Current standards [7] state that DG should not continue to energize the distribution system or feed the
fault as soon as a short-circuit fault or loss of grid is detected. Due to the presence of DG, a part of the
distribution system could be islanded during a fault. Islanding techniques detecting loss of grid were explored
in [8–11] in order to avoid intentional or unintentional islanding.
Prevention of any type of islanding means discontinuity of DG. By keeping DG in service as much as
possible, intentional islanding could be a powerful means to improve service continuity for distribution systems
[12]. Intentional islanding will also help utilize DG resources more efficiently and in turn maximize the benefits.
An adaptive protection scheme was proposed in [13,14] for distribution systems with a high penetration of DG
by dividing the system into zones with a reasonable load-generation balance. The idea of dividing the system
into zones constitutes the basis for a new approach towards protection and islanding.

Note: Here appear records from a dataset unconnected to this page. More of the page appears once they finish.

(** * Bookmark syncer: sync lock, push strategy, WebDAV listing, compression

    A shallow embedding of the TypeScript sources

      - [core/sync/lock-manager.ts]            (SyncLockManager)
      - [core/sync/strategies/push-strategy.ts] (smartPush)
      - [infrastructure/http/webdav-client.ts]  (WebDAVClient)
      - [infrastructure/utils/compression.ts]   (compressText, decompressText)

    Asynchronous functions are programs over a signature of commands (the
    host and collaborator calls the code awaits); [try]/[catch]/[finally]
    and early [return] are operations on programs.  A program is run
    against a world: the persisted lock slot, the clock, the answers the
    collaborators give, and a trace of the mutating calls made so far. *)

From Stdlib Require Import ZArith Lia Bool List Ascii.
From stdpp Require Import base strings pretty list gmap.

Open Scope string_scope.
Open Scope Z_scope.

(** ** JavaScript values used by the sources *)

(** What a [catch] clause receives.  The sources do one thing with a
    caught value other than logging it: the outer [catch] of [smartPush]
    reads its [message].  A thrown value is told here by what that read
    gives: [WithMessage m] is a value other than [null] and [undefined]
    whose [message] reads as the string [m], such as [new Error(m)], with
    [m] empty when the value has no message or a falsy one; [Nullish] is
    [null] or [undefined], of which no property can be read.  A value
    whose [message] is truthy and not a string has no counterpart:
    [SyncResult] declares [message] a string. *)
Inductive Raised : Type :=
| WithMessage (message : string)
| Nullish.
Coercion WithMessage : string >-> Raised.

(** A call that may throw, or a settled promise: the value, or what was
    thrown. *)
Inductive settled (E A : Type) : Type :=
| Ok (a : A)
| Err (error : E).
Arguments Ok {E A} & a.
Arguments Err {E A} & error.

(** A call of the platform ([fetch], [JSON.parse], the streams) or of a
    function of these sources: what it throws is an [Error], given by
    its message. *)
Definition result (A : Type) : Type := settled string A.

(** A promise of a collaborator whose code is not part of the sources,
    and a call of an asynchronous function: it may be rejected with any
    value. *)
Definition outcome (A : Type) : Type := settled Raised A.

The proposed central coordination relay (CCR) brings a new approach to protection coordination of
distribution systems with DG. CCR can detect a short-circuit fault and its location, coordinate the circuit
breakers to clear the minimum portion of the faulted system, and make intentional islanding possible. Although
CCR was originally designed based on the need for protection, it also brings suitable capabilities to manage a
distribution system with DG.
In this paper, the concept of a CCR located on a substation is developed as a new approach for protection
and higher reliability of a distribution system with DG. First, the protection and reliability issues in distribution
systems with DG are reviewed. The procedures of CCR design and operation steps are then briefly presented
and CCR is applied to two feeders of a substation in the Kocaeli area using DIgSILENT PowerFactory. Finally,
the impact of CCR is studied in terms of the reliability indices. It is shown that the proposed relay not only
provides better protection coordination but also improves the reliability of the distribution system with DG in
the case of intentional islanding.
2. Protection, islanding, and reliability issues in distributed generation systems
The conventional overcurrent protection schemes in distribution systems are based on the fact that power flows
from substations to feeders. As DG is introduced into the system, the existing protection scheme may not
hold anymore. The presence of DG changes the power flow direction, increases short-circuit fault currents,
and interferes with the recloser’s action [15]. Determining the short-circuit fault location and coordinating the
protection devices may become more difficult in a system with DG. Currently the common protection practice
in a distribution system with the presence of DG is to trip the DG first during a short-circuit fault. The next
step is letting the conventional overcurrent protection schemes clear the fault. To be able to have DG react
first, the protective relay parameters of DG should be set accordingly. The relays will be more sensitive to
any disturbance in the system. Due to the sensitive tuning, this approach may cause unwanted DG trips. For
example, in the case of a short-circuit fault on an adjacent feeder, the DG source will feed the fault. The relay
will see the fault current but will not be able to differentiate it because of the short time setting. It will produce
a trip signal to the circuit breaker. Even a disturbance on the power system will cause the DG to trip.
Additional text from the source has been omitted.